On 04/13/2016 09:51 AM, Pasqual Milvaques wrote:
The coverity scan actually is done with gcov/lcov and is quite useful as
you say, SonarQube can do code coverage analysis also by importing gcov
info (http://docs.sonarqube.org/pages/viewpage.action?pageId=5312222) so
at the end it would present the same data with another gui but it's not
clear if this could more useful than the current UI.

Coverity Scan is a tool to find programming errors via static analysis. I do not know that it would also address code coverage (which is what gcov/lcov do). (We do have a setup to monitor LO code coverage with gcov/locv, too, <https://lcov.libreoffice.org/>.)

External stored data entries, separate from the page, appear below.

(* ===== verification/Pages.v ===== *)
(** * The lists of endpoints

    test-server/handlers.go: [endpointIndex] and [index]; test-server/hostile.go:
    the handler of [GET /hostile]. *)

From Stdlib Require Import Floats.SpecFloat.
From S2P Require Import Prelude GoStrings Strconv Unicode StrOrder Json Base64 GoFloat Http HttpSpec Query Hostile.
From S2P Require Import TlsNames HelloCache Handshake Server Handlers Endpoints.

(** The verb [%-Ns]: padded on the right with spaces. *)
Definition pad_right (n : nat) (s : string) : string := s +:+ srepeat " " (n - String.length s).

Definition index_line (width : nat) (line : string * string) : string :=
  "  " +:+ (pad_right width line.1 +:+ (" " +:+ (line.2 +:+ newline))).

Definition endpointIndex : list (string * string) :=
  [("/health", "liveness");
   ("/info", "listeners, certificate mode, and the URL this request arrived as");
   ("/ca.pem", "the generated CA, when the server minted its own certificate");
   ("/client.pem", "a client certificate and key this CA signed, for the mtls listener");
   ("/tls", "the negotiated handshake and the ClientHello it was chosen from");
   ("/anything", "the whole request echoed back as JSON (any method)");
   ("/headers", "request headers, as net/http parsed them");
   ("/status/{code}", "that status code");
   ("/redirect/{n}", "n relative redirects, then /anything");
   ("/absolute-redirect/{n}", "the same with absolute Location headers");
   ("/redirect-to?url=&status=", "a redirect to a given URL");
   ("/delay/{seconds}", "a response after a delay");
   ("/bytes/{n}", "n random bytes with a Content-Length");
   ("/stream/{n}", "n JSON lines, chunked");
   ("/drip?duration=&bytes=&delay=", "a body dribbled out over time");
   ("/gzip, /deflate", "an encoded body");
   ("/trailers", "a chunked body with trailing headers");
   ("/basic-auth/{user}/{password}", "401 until those credentials arrive");
   ("/cookies, /cookies/set?a=b", "cookie round-trip");
   ("/cache", "conditional GET: ETag and Last-Modified, 304 on revalidation");
   ("/cache/{seconds}", "a cacheable response with max-age");
   ("/hostile/...", "responses that are wrong on purpose; GET /hostile for the list")].

Fixpoint write_lines (lines : list string) : M () :=
  match lines with
  | [] => mret ()
  | line :: lines => io_WriteString line ;; write_lines lines
  end.

Definition index_page (r : request) : M () :=
  setHeader "Content-Type" "text/plain; charset=utf-8" ;;
  io_WriteString ("okhttp-testbed test-server" +:+ (newline +:+ newline)) ;;
  io_WriteString ("Reached over " +:+ (r_proto r +:+ (" as " +:+ (baseURL r +:+ (newline +:+ newline))))) ;;
  write_lines (index_line 34 <$> endpointIndex).

Definition hostile_page : M () :=
  setHeader "Content-Type" "text/plain; charset=utf-8" ;;
  write_lines (index_line 38 <$> hostileIndex).
(** [handler], in the order of registration. *)
Definition routes : list (string * handler) :=
  [("GET /health", replying_with (λ _, health));
   ("GET /info", replying_with
     (info (rt_CipherSuiteName rt) (rt_CurveID_names rt) (rt_SignatureScheme_names rt) s));
   ("GET /ca.pem", replying_with (λ _, caPEM_handler s));
   ("GET /client.pem", replying_with (λ _, clientPEM_handler s));
   ("/tls", replying_with
     (tlsInfo (rt_CipherSuiteName rt) (rt_CurveID_names rt) (rt_SignatureScheme_names rt) s));
   ("/anything", replying_with
     (anything (rt_CipherSuiteName rt) (rt_CurveID_names rt) (rt_SignatureScheme_names rt) s));
   ("/anything/{path...}", replying_with
     (anything (rt_CipherSuiteName rt) (rt_CurveID_names rt) (rt_SignatureScheme_names rt) s));
   ("GET /headers", replying_with headers);
   ("/status/{code}", replying_with (status (rt_StatusText rt)));
   ("GET /redirect/{count}", replying_with (redirect false));
   ("GET /absolute-redirect/{count}", replying_with (redirect true));
   ("GET /redirect-to", replying_with redirectTo);
   ("/delay/{seconds}", replying_with
     (delay (rt_odd rt) (rt_CipherSuiteName rt) (rt_CurveID_names rt) (rt_SignatureScheme_names rt)
        (rt_delay_interrupted rt) s));
   ("GET /bytes/{count}", replying_with (bytes_handler (rt_rand_Read rt)));
   ("GET /stream/{lines}", replying_with (@stream (rt_tables rt)));
   ("GET /drip", replying_with (drip (rt_odd rt) (rt_drip_first rt) (rt_drip_interrupted rt)));
   ("GET /gzip", replying_with (compressed (rt_gzip rt) (rt_flate rt) "gzip"));
   ("GET /deflate", replying_with (compressed (rt_gzip rt) (rt_flate rt) "deflate"));
   ("GET /trailers", replying_with (trailers (rt_Sum256 rt)));
   ("GET /basic-auth/{user}/{password}", replying_with basicAuth);
   ("GET /cookies", replying_with (cookies (rt_within_limit rt)));
   ("GET /cookies/set", replying_with (λ r, setCookies (rt_order rt (r_query r))));
   ("GET /cache", replying_with (cache (rt_ParseTime rt)));
   ("GET /cache/{seconds}", replying_with cacheControl)]
  ++ [("GET /hostile", replying_with (λ _, hostile_page))]
  ++ ((λ p, ("GET " +:+ p.1, hijacking p.2)) <$> registerHostile (rt_odd rt))
  ++ [("GET /{$}", replying_with index_page)].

The interesting apportation is that SonarQube can give more information
about other aspects of the project code quality, all the features are
summarized here:
http://www.sonarsource.com/products/features/

From that web site, SonarQube appears to offer a portfolio of features, including some means to find programming errors ("Enfore coding standards and eradict bugs"), presumably statically.

There are many tools to statically find programming errors, and we already use a variety in LO development: compiler warnings, Clang plugins, Coverity Scan, Cppcheck, ...

The problem with any such tool is that it typically reports many errors and reports false positives among them. To be practically useful, the rate of errors it reports must be driven to zero (by modifying the LO source code, and/or by modifying the tool), to make reports about newly introduced errors noticeable. That means that any false positives must be addressed, by either massaging the LO source code or by enhancing the tool.

From my own experience, doing the latter against a closed-source tool is a very frustrating experience. Especially if the tool's provider is not very responsive (as has been the case with Coverity in my experience). When there is a false positive for which you do not understand why it is reported by the tool, you need to massage the LO source code in a trial-and-error way to hopefully make the false warning from the tool go away. (Which easily leaves the LO source code in a poorer state than it was in before.)

That is, I'm personally rather reluctant to deploy any further tool to find programming errors, when it is unclear whether that tool can be used by LO development in a way that helps more than it hurts.